Statistical analysis

We analyzed the data in this study using the statistical software SPSS 26.0. We presented statistical descriptions of the measurement data using either \(\overline{\mathrm{x} }\)±s or median and interquartile range. We performed comparisons between groups using either a two-sample t-test or Mann–Whitney U test. We statistically described counting data using rate and constituent ratio. We performed comparisons between groups using either the χ2 test or Fisher’s exact probability method for pairwise comparisons. We performed comparisons of rank data using the Mann–Whitney U test. We analyzed factors associated with POD using logistic regression analysis. In logistic regression analysis, we set α Into as 0.05 and α Out as 0.10. For other hypothesis tests, we considered P < 0.05 as statistically significant.

Discussion

This study protocol follows a single-center, randomized, double-blind, placebo-controlled design. Our objective is to investigate the potential of administering dexamethasone during anesthesia induction to improve postoperative delirium in elderly patients undergoing robot-assisted radical prostatectomy (RARP), enhance sleep quality, and ultimately facilitate enhanced recovery after surgery (ERAS).

It has been shown that prostate cancer is a prevalent urinary tract neoplasm among elderly men, and early surgical intervention is the primary treatment modality [17]. In recent years, minimally invasive surgery techniques, such as robotic-assisted radical prostatectomy (RARP) and laparoscopic radical prostatectomy (LRP), have become increasingly popular, replacing traditional open surgery. However, despite its advantages over traditional surgery, RARP has not significantly reduced many of the anesthesia-related complications associated with surgery. Common postoperative problems among elderly patients undergoing RARP include pain, nausea, vomiting, sleep disturbance, and cognitive decline.
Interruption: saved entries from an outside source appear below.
Lemma heads_long sig msg : sig_wf sig → Forall (λ x, (N P ≤ length x)%nat) (take (LEN P) (lanes P (head_of P sig msg))).
Proof.
  intros Hs. rewrite WotsLemmas.take_lanes by done. apply Forall_fmap, Forall_seq. intros i [_ Hi]. simpl.
  unfold head_of. rewrite WotsLemmas.length_chain_walk by (done || by apply lane_length). destruct HP. lia.
Qed.

(** The calls by their place in a verification. *)
Lemma verify_calls_eq sig msg : verify_calls P sig msg =
  (MESSAGE_BIND_V1, [randomizer sig; msg]) ::
  flat_map (λ i, walk_calls P (chains sig !!! i) (15 - digit P sig msg i) i) (seq 0 (LEN P)) ++
  [compress_call P (lanes P (head_of P sig msg)); leaf_call P (vk_compress P (lanes P (head_of P sig msg)))] ++
  climb_calls P (leaf P (vk_compress P (lanes P (head_of P sig msg)))) (Z.to_nat (epoch sig)) (take (T_LOG2 P) (path sig)).
Proof.
  unfold verify_calls. rewrite verify_chains_heads.
  by replace (T_LOG2 P `min` 16)%nat with (T_LOG2 P) by (destruct HP; lia).
Qed.

Lemma calls_bind sig msg : (MESSAGE_BIND_V1, [randomizer sig; msg]) ∈ verify_calls P sig msg.
Proof. rewrite verify_calls_eq. apply elem_of_cons. by left. Qed.

Lemma calls_walk sig msg i : (i < LEN P)%nat → walk_calls P (chains sig !!! i) (15 - digit P sig msg i) i ⊆ verify_calls P sig msg.
Proof.
  intros Hi c Hc. rewrite verify_calls_eq. apply elem_of_cons. right. apply elem_of_app. left.
  apply list_elem_of_In, in_flat_map. exists i. split; [apply in_seq; lia|by apply list_elem_of_In].
Qed.

Lemma calls_compress sig msg : compress_call P (lanes P (head_of P sig msg)) ∈ verify_calls P sig msg.
Proof. rewrite verify_calls_eq. apply elem_of_cons. right. apply elem_of_app. right. apply elem_of_app. left. apply elem_of_cons. by left. Qed.

Lemma calls_leaf sig msg : leaf_call P (vk_compress P (lanes P (head_of P sig msg))) ∈ verify_calls P sig msg.
Proof.
  rewrite verify_calls_eq. apply elem_of_cons. right. apply elem_of_app. right. apply elem_of_app. left.
  apply elem_of_cons. right. by apply list_elem_of_singleton.
Qed.

Lemma calls_climb sig msg :
  climb_calls P (leaf P (vk_compress P (lanes P (head_of P sig msg)))) (Z.to_nat (epoch sig)) (take (T_LOG2 P) (path sig)) ⊆ verify_calls P sig msg.
Proof. intros c Hc. rewrite verify_calls_eq. apply elem_of_cons. right. apply elem_of_app. right. apply elem_of_app. by right. Qed.

Section two.
Context (pub : BpqsPublicKey) (height : Z) (m1 m2 : bytes) (s1 s2 : BpqsSignature).
Hypothesis W1 : sig_wf s1.
Hypothesis W2 : sig_wf s2.
Hypothesis V1 : verify_at_height P pub height m1 s1 = Ok ().
Hypothesis V2 : verify_at_height P pub height m2 s2 = Ok ().
Hypothesis Hfree : calls_free P (verify_calls P s1 m1 ++ verify_calls P s2 m2).

Lemma same_epoch : epoch s1 = epoch s2.
Proof. apply verify_ok in V1 as [E1 _]. apply verify_ok in V2 as [E2 _]. congruence. Qed.

Lemma same_tree : take (N P) (vk_compress P (lanes P (head_of P s1 m1))) = take (N P) (vk_compress P (lanes P (head_of P s2 m2))) ∧
  take (N P) <$> take (T_LOG2 P) (path s1) = take (N P) <$> take (T_LOG2 P) (path s2).
Proof.
  destruct (verify_ok _ _ _ _ V1) as [_ E1]. destruct (verify_ok _ _ _ _ V2) as [_ E2]. rewrite <- same_epoch in E2. rewrite <- E2 in E1.
  pose proof (calls_climb s1 m1) as C1. pose proof (calls_climb s2 m2) as C2. rewrite <- same_epoch in C2.
  eapply (climb_inj P HP) in E1 as [El Hp]; [|exact Hfree| |intros c Hc; apply elem_of_app; left; by apply C1|
    intros c Hc; apply elem_of_app; right; by apply C2].
  - split; [|done].
    by apply (leaf_inj P HP _ _ _ Hfree) in El; [|apply elem_of_app; left; apply calls_leaf|apply elem_of_app; right; apply calls_leaf].
  - destruct W1 as (_&_&L1&_). destruct W2 as (_&_&L2&_). rewrite !length_take. lia.
Qed.

Lemma same_heads i : (i < LEN P)%nat → take (N P) (head_of P s1 m1 i) = take (N P) (head_of P s2 m2 i).
Proof.
  intros Hi. destruct same_tree as [E _].
  apply (compress_inj P HP _ _ _ Hfree) in E as Hc;
    [|apply elem_of_app; left; apply calls_compress|apply elem_of_app; right; apply calls_compress].
  apply prefixes_inj in Hc; [|by rewrite !length_take, !WotsLemmas.length_lanes|by apply heads_long..].
  rewrite !WotsLemmas.take_lanes, <- !list_fmap_compose in Hc by done.
  assert (∀ f : nat → bytes, (f <$> seq 0 (LEN P)) !! i = Some (f i)) as Hf
    by (intros f; by rewrite list_lookup_fmap, lookup_seq_lt).
  assert (Some ((take (N P) ∘ head_of P s1 m1) i) = Some ((take (N P) ∘ head_of P s2 m2) i)) as Hs by (rewrite <- !Hf; by rewrite Hc).
  by injection Hs.
Qed.

(** Where the second signature opens a chain earlier, it has a preimage of the segment of the first. *)
Lemma opened_earlier i : (i < LEN P)%nat → (digit P s2 m2 i ≤ digit P s1 m1 i)%nat →
  take (N P) (chain_walk P (chains s2 !!! i) (digit P s1 m1 i - digit P s2 m2 i) i) = take (N P) (chains s1 !!! i).
Proof.
  intros Hi Hd. pose proof (same_heads i Hi) as Hh. pose proof (digit_range s1 m1 i) as H1. unfold head_of in Hh.
  pose proof (calls_walk s1 m1 i Hi) as C1. pose proof (calls_walk s2 m2 i Hi) as C2.
  replace (15 - digit P s2 m2 i)%nat with ((digit P s1 m1 i - digit P s2 m2 i) + (15 - digit P s1 m1 i))%nat in Hh, C2 by lia.
  rewrite WotsLemmas.chain_walk_add in Hh. rewrite walk_calls_add in C2. symmetry.
  eapply (chain_walk_inj P HP _ _ i); [exact Hfree|intros c Hc; apply elem_of_app; left; by apply C1| |exact Hh].
  intros c Hc. apply elem_of_app. right. apply C2, elem_of_app. by right.
Qed.

Lemma no_preimage_same : (∀ i, (i < LEN P)%nat → (digit P s1 m1 i ≤ digit P s2 m2 i)%nat) → m1 = m2 ∧ agrees s1 s2.
Proof.
  intros Hd. destruct (bound_ok (randomizer s1) m1) as [L1 B1]. destruct (bound_ok (randomizer s2) m2) as [L2 B2].
  assert (take (N P) (bound (randomizer s1) m1) = take (N P) (bound (randomizer s2) m2)) as Hb.
  { apply (WotsLemmas.digits_antichain P HP); [done..|]. intros i Hi. specialize (Hd i Hi). unfold digit in Hd.
    pose proof (WotsLemmas.digits_range P HP _ i L1 B1). pose proof (WotsLemmas.digits_range P HP _ i L2 B2). lia. }
  apply (bind_inj P _ _ _ _ _ Hfree) in Hb as [Hr Hm];
    [|apply elem_of_app; left; apply calls_bind|apply elem_of_app; right; apply calls_bind].
  split; [done|]. split; [apply same_epoch|]. split; [done|]. split; [|apply same_tree].
  apply list_eq. intros i. rewrite !list_lookup_fmap. destruct W1 as (C1&_). destruct W2 as (C2&_).
  pose proof (WotsLemmas.row_LEN_small P HP). destruct (decide (i < LEN P)%nat) as [Hi|Hi]; [|by rewrite !lookup_take_ge by lia].
  rewrite !lookup_take_lt by done.
  rewrite (list_lookup_lookup_total_lt (chains s1)), (list_lookup_lookup_total_lt (chains s2)) by lia. cbn [fmap option_fmap option_map]. f_equal.
  pose proof (opened_earlier i Hi) as Ho. unfold digit in Ho. rewrite Hr, Hm, Nat.sub_diag in Ho. symmetry. by apply Ho.
Qed.
End two.

Lemma length_sign_chains secret m : length (sign_chains P secret m) = 256%nat.
Proof. apply WotsLemmas.length_lanes. Qed.

(** The type of a signature that was made. *)
Lemma made_wf secret m e r p : length p = T_LOG2 P → Forall (λ x, length x = 32%nat) p →
  (∀ i, (i < LEN P)%nat → length (secret !!! i) = 32%nat) →
  sig_wf (mkSignature e r (imap (λ i lane, if (i <? LEN P)%nat then lane else zero32) (sign_chains P secret m)) (p ++ replicate (16 - T_LOG2 P) zero32)).
Proof.
  intros Hp Hw Hs. unfold sig_wf. cbn [chains path]. split; [by rewrite length_imap, length_sign_chains|]. split; [|split].
  - apply Forall_lookup_2. intros i x. rewrite list_lookup_imap, fmap_Some. intros (y&Hy&->).
    pose proof (lookup_lt_Some _ _ _ Hy) as Hi. rewrite length_sign_chains in Hi.
    destruct (i <? LEN P)%nat eqn:Ei; [|done]. apply Nat.ltb_lt in Ei. unfold sign_chains in Hy. rewrite WotsLemmas.lookup_lanes in Hy by done.
    rewrite (proj2 (Nat.ltb_lt _ _)) in Hy by done. injection Hy as <-. by apply WotsLemmas.length_chain_walk, Hs.
  - rewrite length_app, length_replicate, Hp. destruct HP. lia.
  - apply Forall_app. split; [done|]. by apply Forall_replicate.
Qed.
Of these, sleep disturbance is particularly prevalent among the elderly and has not been effectively addressed to date.

Research has demonstrated that dexamethasone is an artificially synthesized corticosteroid with potent anti-inflammatory effects, that reduces cortisol secretion before stress stimulation via negative feedback inhibition of the hypothalamus–pituitary–adrenal cortex axis. This reduces the negative effects caused by surgical stress to some extent [18]. Other studies have indicated that preoperative administration of dexamethasone may lower the incidence of POD [12]. Additionally, some studies have reported that elevated serum cortisol levels in the early postoperative period are linked to a heightened risk of cognitive impairment [7, 13]. Therefore, the intravenous administration of dexamethasone during anesthesia induction theoretically has the potential to reduce the release of inflammatory mediators, attenuate the inflammatory response, decrease perioperative cortisol secretion, improve patient sleep quality, and reduce the incidence of postoperative delirium (POD).

There are several limitations in our experimental design. Firstly, patients undergoing robot-assisted radical prostatectomy will be recruited from various surgical teams at Changhai Hospital Urology Center. Due to differences in anatomical sites, surgical techniques, and surgical duration, the surgical trauma experienced by patients may vary, and all of these factors could potentially impact postoperative sleep quality. Secondly, whether patients received preoperative chemotherapy or radiation therapy may also be an important factor influencing postoperative sleep quality.

In our previous study on postoperative nausea and vomiting, we observed that the administration of dexamethasone improved the duration and quality of sleep in patients to some extent. Therefore, we established an experimental group for intravenous injection of dexamethasone in this trial to investigate whether the administration of dexamethasone during induction affects postoperative sleep quality and cognitive function. This study can also serve as a reference for improving the anesthesia program for elderly patients and for further research.

Trial status

This study employs Protocol Version 2.0. After receiving ethics approval from the RMIT Human Research Ethics Committee (HREC), recruitment advertising for the study began in July 2022. Recruitment for this study is ongoing, and it is expected to conclude by June 2024.